Yesss!! It really is a great skill to have in the family.

PS Thank you!!

PracticalPlanner • 9 years ago

Where did you get your custom crosswords made? That's on our list too!

rwm • 9 years ago

We got them from this Etsy shop! https://www.etsy.com/shop/r...

Dal • 9 years ago

Do you mind me asking about how much per person it was to rent out a restaurant? Was it on a weekend? I'm thinking a restaurant would be an easier way to organize everything, and there's quite a few places around here that are beautiful and would need little to no extra decoration.

Matthew • 9 years ago

We're also using a restaurant, and we have a $4000 minimum spend (altho it's going to cost us significantly more than that because we are doing open bar and some fancy cocktail food) for a Saturday night in July in Vancouver, BC. We don't have the entire thing booked, though -- just a huge (110 person) private set of rooms with a private bar and washrooms. For us, it ends up being about $150/person, including alcohol and all food and staff and plates/tables/linens/etc.

meganfm • 9 years ago

That's VERY reasonable. We're getting married in Vancouver in July as well and our min spend is $11,000, and I was told by our wedding planner that was pretty reasonable. It's a painful chunk (considering we'll have around 90 ppl) but I ADORE our venue and wouldn't change anything.
Oh, and that doesn't include tax and 18% gratuity :( But it will also be our ceremony space, so that helps make the cost a bit more palatable.

RNL • 9 years ago

Would you mind sharing what restaurant it is! Omg.

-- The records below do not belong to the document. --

(** * youtube-channel-fetcher: the fetcher, its two front ends and the router

    A shallow embedding of
      - [lib/fetcher.js]        class [YouTubeChannelFetcher]
      - [lib/youtube-videos.js] [fetchYoutubeVideos], [streamYoutubeVideos]
      - [lib/api-videos.js]     the routes [GET /] and [GET /stream]
    and the properties of the specification that are about them.

    Conventions of the model.
      - A JavaScript string is a [string]; its length is the number of
        its characters.
      - A JavaScript object is a finite map from property names to values
        ([gmap string JSVal]); the spread [{...a, ...b}] is [b ∪ a].
      - An [async] function is a computation [M A] over the [World]: the
        trace of what the process did so far, the counter of the stream
        route, and the instant at which the client goes away.  A computation
        returns, throws, or stays pending on a call that upstream never
        answers.
      - The YouTube API is scripted: each call is given the reply it will
        receive.  The request that the code sends is recorded in the trace.
      - Console output of the fetcher is not part of the model. *)

From stdpp Require Import gmap strings list fin_maps pretty.

Set Warnings "-register-all".
Open Scope string_scope.

(** ** String methods *)

Module JsString.

(** [s.startsWith(prefix)] *)
Definition startsWith (s prefix : string) : bool := String.prefix prefix s.

(** [s.includes(sub)] *)
Fixpoint includes (s sub : string) : bool :=
  String.prefix sub s ||
  match s with
  | EmptyString => false
  | String _ rest => includes rest sub
  end.

(** [s.split(sep)] for a separator that is not empty.  [skip] counts the
    characters of a separator just found that are still to be passed,
    [cur] is the piece being read. *)
Fixpoint split_go (sep : string) (skip : nat) (cur s : string) : list string :=
  match s with
  | EmptyString => [cur]
  | String c rest =>
      match skip with
      | S k => split_go sep k cur rest
      | O =>
          if String.prefix sep s
          then cur :: split_go sep (String.length sep - 1) "" rest
          else split_go sep 0 (cur +:+ String c "") rest
      end
  end.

I'm in Vancouver, just starting planning, and want a restaurant wedding.

meganfm • 9 years ago

Depending on the size, have you checked out Chamber? They can fit 60ppl /w a dance floor and 80 ppl without in their downstairs private dining space. And I remember their min. spend being pretty reasonable considering the class of restaurant they are. Only challenge is there's no on-site ceremony space (which is why we passed).

RNL • 9 years ago

That's a great idea! If we can get our wedding numbers that low I'd be into it. I have a friend who supplies produce to them and knows the chef, so I might have an in. As it stands we have way too many people...

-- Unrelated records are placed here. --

(** * fb-messenger-es6: webhook signature validation and the platform client

    A shallow embedding of [src/client/validateSignature.js] and of the
    request path of the platform client ([Client.proxyFetchFacebook] and the
    messenger-profile operations), with the properties of the specification
    stated over it.

    Conventions of the embedding.
    - A JavaScript string is a [string]; its characters are the bytes of its
      UTF-8 encoding, so that the key and body bytes Node derives from a
      string are the characters themselves.
    - A [Buffer] is a [list byte].
    - A method is a function of the receiver and of the log written so far
      that returns a completion (normal or thrown) together with the receiver
      and the log afterwards.
    - A promise is represented by the way it settles. *)

From Stdlib Require Import ZArith List String Ascii Bool Lia.
From Stdlib.Strings Require Import Byte.
From stdpp Require Import base option gmap strings pretty.
Import ListNotations.

Set Warnings "-register-all".

Local Open Scope string_scope.
Local Open Scope list_scope.
Local Open Scope Z_scope.

(** ** Node's [crypto] module: SHA-1, HMAC and the hex encoding *)

Module Crypto.

Definition byte_to_Z (b : byte) : Z := Z.of_N (Byte.to_N b).

Definition byte_of_Z (z : Z) : byte :=
  match Byte.of_N (Z.to_N (z mod 256)) with
  | Some b => b
  | None => x00
  end.

Definition mask32 : Z := 4294967295.

Definition add32 (x y : Z) : Z := Z.land (x + y) mask32.

Definition not32 (x : Z) : Z := Z.lxor x mask32.

Definition rotl32 (n x : Z) : Z :=
  Z.lor (Z.land (Z.shiftl x n) mask32) (Z.shiftr x (32 - n)).

(** FIPS 180-4, 5.1.1: append the bit 1, then zero bits up to 448 modulo 512,
    then the length of the message in bits as a 64-bit big-endian integer. *)
Definition be_bytes (n : nat) (z : Z) : list Z :=
  map (fun i => Z.land (Z.shiftr z (8 * Z.of_nat i)) 255) (rev (seq 0 n)).

Definition pad (msg : list Z) : list Z :=
  let len := Z.of_nat (length msg) in
  let zeros := Z.to_nat ((55 - len) mod 64) in
  msg ++ [128] ++ repeat 0 zeros ++ be_bytes 8 (8 * len).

Where did you decide on as your venue? And good luck with planning!

Matthew • 9 years ago

Oh and congrats! :)

RNL • 9 years ago

Thank you! And thanks for the great advice.

Matthew • 9 years ago

Steamworks in Gastown. Uber Lounge + Atrium combo. It's pretty gorgeous, with an incredible view. And their catering packages are totally reasonable!


RNL • 9 years ago

You're a genius! They are very reasonable! Thanks for the hot tip. We're totally looking into it. My fiancé and I have fond memories of getting drunk there on XMAS eve... It's kind of a tradition.

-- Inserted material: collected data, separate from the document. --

Lemma spaced_trimEnd s : forall b, spaced b s = true -> spaced b (JS.trimEnd s) = true.
Proof.
  induction s as [|c s IH]; intros b; simpl; auto.
  destruct (JS.isWhiteSpace c) eqn:E; simpl.
  - intros H. apply andb_prop in H as [H H3].
    destruct (JS.isEmpty (JS.trimEnd s)); simpl; auto.
    rewrite E, H. simpl. now apply IH.
  - intros H. rewrite E. now apply IH.
Qed.

Lemma trimEnd_no_trailing s : endsWithWhiteSpace (JS.trimEnd s) = false.
Proof.
  induction s as [|c s IH]; simpl; auto.
  destruct (JS.isWhiteSpace c) eqn:E; simpl.
  - destruct (JS.trimEnd s) eqn:T; simpl; auto.
  - destruct (JS.trimEnd s) eqn:T; simpl; auto.
Qed.

Lemma inkOf_trimStart s : inkOf (JS.trimStart s) = inkOf s.
Proof.
  induction s as [|c s IH]; simpl; auto.
  destruct (JS.isWhiteSpace c) eqn:E; auto.
  simpl. now rewrite E.
Qed.

Lemma inkOf_trimEnd s : inkOf (JS.trimEnd s) = inkOf s.
Proof.
  induction s as [|c s IH]; simpl; auto.
  destruct (JS.isWhiteSpace c) eqn:E; simpl.
  - destruct (JS.trimEnd s) eqn:T; simpl in *; auto.
    now rewrite E.
  - rewrite E. now rewrite IH.
Qed.

Lemma inkOf_replaceWsRuns s : forall b, inkOf (JS.replaceWsRuns b s) = inkOf s.
Proof.
  induction s as [|c s IH]; intros b; simpl; auto.
  destruct (JS.isWhiteSpace c) eqn:E.
  - destruct b; auto. simpl. auto.
  - simpl. rewrite E. now rewrite IH.
Qed.

Lemma normalizeTeamName_spaced x : spaced true (normalizeTeamName x) = true.
Proof.
  unfold normalizeTeamName, JS.trim.
  apply spaced_trimEnd, spaced_trimStart with false, replaceWsRuns_spaced.
Qed.

End Normalisation.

Congratulations and happy wedding to you!

Dal • 9 years ago

Thanks for the note! I guess it really depends on the restaurant, and finding the right 'size' for your party

CII • 9 years ago

To give an idea of different ends of the spectrum, we had a daytime wedding + reception at a newish wine bar for about $1800+ nice tips. We had a flat fee per guest (which included snacks and unlimited wine from a selection of five wines, setup of food and cake, service, cutlery, takeodown) and no rental fee. We provided ipod (they provided hookups), cake, and flowers (minimal because the restaurant space was beautiful). We did have a small wedding (50 guests) and the time we had was limited (3 hours total -- we had a seperate party at our home later that evening). I would very much recommend the restaurant route -- you get to deal with professionals in hospitality and it makes it more of a one-stop shop.

Nickie I • 9 years ago

I'm getting married in San Diego, CA at a restaurant. We decided on a Sunday brunch/lunch option. It's a $3,000 minimum. Depending on the menu we chose it works out to about $45-51 per person.

Lisa • 9 years ago

It really depends on what type of restaurant, how much space you're using (event room vs. shutdown), and time/day (a Wednesday afternoon is going to be significantly less than a Saturday evening). Our restaurant had a $10k food and beverage minimum that we needed to hit for downtown Chicago on a Saturday evening, but that included EVERYTHING (see other restaurant comment). It worked out to be $164/head, but that's again including everything. And of course your mileage may vary depending on any of the factors mentioned before.